While reading through the material below, copy each line that holds the word "Hkeys".

## Excerpted data
########
(** X24: what the tally of [getStats] accounts for.  Whatever the modes
    are, the accumulator has each key once, every key is the mode of some
    trip, and the number of distinct users is at most the number of trips
    and at least one when there is a trip.  When no trip's mode is
    [__proto__] or the name of a function that objects inherit, the
    accumulator holds numbers only, one entry per mode that occurs, the
    entry of a mode being the number of trips with that mode, and the
    counts add up to the number of trips. *)
Theorem stats_account_for_every_trip (shown : list ScientistDashboard.Trip) :
  NoDup (map fst (ScientistDashboard.modeCounts shown)) /\
  (forall m : string,
     m ∈ map fst (ScientistDashboard.modeCounts shown) ->
     m ∈ map ScientistDashboard.mode shown) /\
  ScientistDashboard.uniqueUsers (ScientistDashboard.getStats shown)
    <= ScientistDashboard.totalTrips (ScientistDashboard.getStats shown) /\
  (shown <> [] ->
   1 <= ScientistDashboard.uniqueUsers (ScientistDashboard.getStats shown)) /\
  (Forall (fun trip => Tally.ordinary (ScientistDashboard.mode trip) = true)
          shown ->
   exists counts : Tally.Counts,
     ScientistDashboard.modeCounts shown = map Tally.as_number counts /\
     Measures.counted counts = length shown /\
     (forall m : string,
        m ∈ map fst counts <-> m ∈ map ScientistDashboard.mode shown) /\
     (forall (m : string) (n : nat),
        (m, n) ∈ counts <-> n = Spec.trips_with_mode m shown /\ 0 < n)).
Proof.
  destruct (accumulator_keys shown [] (NoDup_nil_2 (A := string)))
    as [Hnd Hkeys].
  split; [exact Hnd |].
  split.
  { intros m Hm. destruct (Hkeys m Hm) as [Hnil | Hin]; [| exact Hin].
    now apply elem_of_nil in Hnil. }
  split.
  { simpl. etransitivity; [apply size_list_to_set_le |]. now rewrite length_map. }
  split.
  { destruct shown as [| t rest]; [contradiction |]. intros _. simpl.
    destruct (size _) eqn:Hsz; [| lia].
    apply size_empty_inv in Hsz.
    assert (Hin : ScientistDashboard.user_id t
                  ∈ ({[ScientistDashboard.user_id t]}
                     ∪ list_to_set (map ScientistDashboard.user_id rest)
                     : gset string)).
    { apply elem_of_union_l, elem_of_singleton. reflexivity. }
    rewrite Hsz in Hin. now apply not_elem_of_empty in Hin. }
  intros Hord. exists (Tally.modeCounts shown).
  split; [exact (modeCounts_as_number shown Hord) |].
  split; [unfold Tally.modeCounts; now rewrite counted_tally |].
  split; [| intros m n; apply modeCounts_spec].
  intros m. rewrite <- trips_with_mode_positive. split.
  - intros Hm. apply list_elem_of_fmap in Hm as ([m' n] & -> & Hin).
    apply modeCounts_spec in Hin as [-> Hpos]. simpl. exact Hpos.
  - intros Hpos. apply list_elem_of_fmap.
    exists (m, Spec.trips_with_mode m shown). split; [reflexivity |].
    apply modeCounts_spec. split; [reflexivity | exact Hpos].
Qed.

Lemma stats_account_for_every_trip_witness :
  let shown := [Samples.bus_trip; Samples.family_trip; Samples.station_trip] in
  Forall (fun trip => Tally.ordinary (ScientistDashboard.mode trip) = true)
         shown /\
  shown <> [] /\
  ScientistDashboard.modeCounts shown
    = [("bus", ScientistDashboard.number 2);
       ("car", ScientistDashboard.number 1)] /\
  1 <= ScientistDashboard.uniqueUsers (ScientistDashboard.getStats shown) /\
  exists counts : Tally.Counts,
    ScientistDashboard.modeCounts shown = map Tally.as_number counts /\
    Measures.counted counts = length shown /\
    (forall m : string,
       m ∈ map fst counts <-> m ∈ map ScientistDashboard.mode shown) /\
    (forall (m : string) (n : nat),
       (m, n) ∈ counts <-> n = Spec.trips_with_mode m shown /\ 0 < n).
Proof.
  assert (Hord : Forall (fun trip =>
                           Tally.ordinary (ScientistDashboard.mode trip) = true)
                   [Samples.bus_trip; Samples.family_trip; Samples.station_trip])
    by (repeat constructor).
  assert (Hne : [Samples.bus_trip; Samples.family_trip; Samples.station_trip]
                <> []) by discriminate.
  split; [exact Hord |]. split; [exact Hne |].
  split; [vm_compute; reflexivity |].
  split.
  - exact (proj1 (proj2 (proj2 (proj2
             (stats_account_for_every_trip _)))) Hne).
  - exact (proj2 (proj2 (proj2 (proj2
             (stats_account_for_every_trip _)))) Hord).
Defined.

Lemma head_insert_desc (x : string * nat) (l : Tally.Counts) :
  head (Tally.insert_desc x l)
  = Some (match head l with
          | Some h => if snd x <? snd h then h else x
          | None => x
          end).
Proof.
  destruct l as [| y l]; simpl; [reflexivity |].
  destruct (snd x <? snd y); reflexivity.
Qed.

(** The first entry after the stable sort is the leftmost entry with the
    largest count. *)
Lemma head_sort_desc_leftmost (l : Tally.Counts) (top : string * nat) :
  head (Tally.sort_desc l) = Some top ->
  exists pre post,
    l = pre ++ top :: post /\
    Forall (fun e => snd e < snd top) pre /\
    Forall (fun e => snd e <= snd top) post.
Proof.
  revert top; induction l as [| x l IH]; intros top; simpl; [discriminate |].
  rewrite head_insert_desc.
  destruct (head (Tally.sort_desc l)) as [h |] eqn:Hh.
  - destruct (IH h eq_refl) as (pre & post & -> & Hpre & Hpost).
    destruct (Nat.ltb_spec (snd x) (snd h)) as [Hlt | Hge]; intros [= <-].
    + exists (x :: pre), post. split; [reflexivity |].
      split; [constructor; assumption | exact Hpost].
    + exists [], (pre ++ h :: post). split; [reflexivity |].
      split; [constructor |].
      apply Forall_app. split.
      * eapply Forall_impl; [exact Hpre |]. simpl. intros e He. lia.
      * constructor; [exact Hge |].
        eapply Forall_impl; [exact Hpost |]. simpl. intros e He. lia.
  - intros [= <-].
    assert (Hl : l = []).
    { pose proof (sort_desc_perm l) as Hp.
      destruct (Tally.sort_desc l); [| discriminate].
      symmetry in Hp. now apply Permutation_nil_r in Hp. }
    subst l. exists [], []. repeat split; constructor.
Qed.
########
## Task output
    as [Hnd Hkeys].
  { intros m Hm. destruct (Hkeys m Hm) as [Hnil | Hin]; [| exact Hin].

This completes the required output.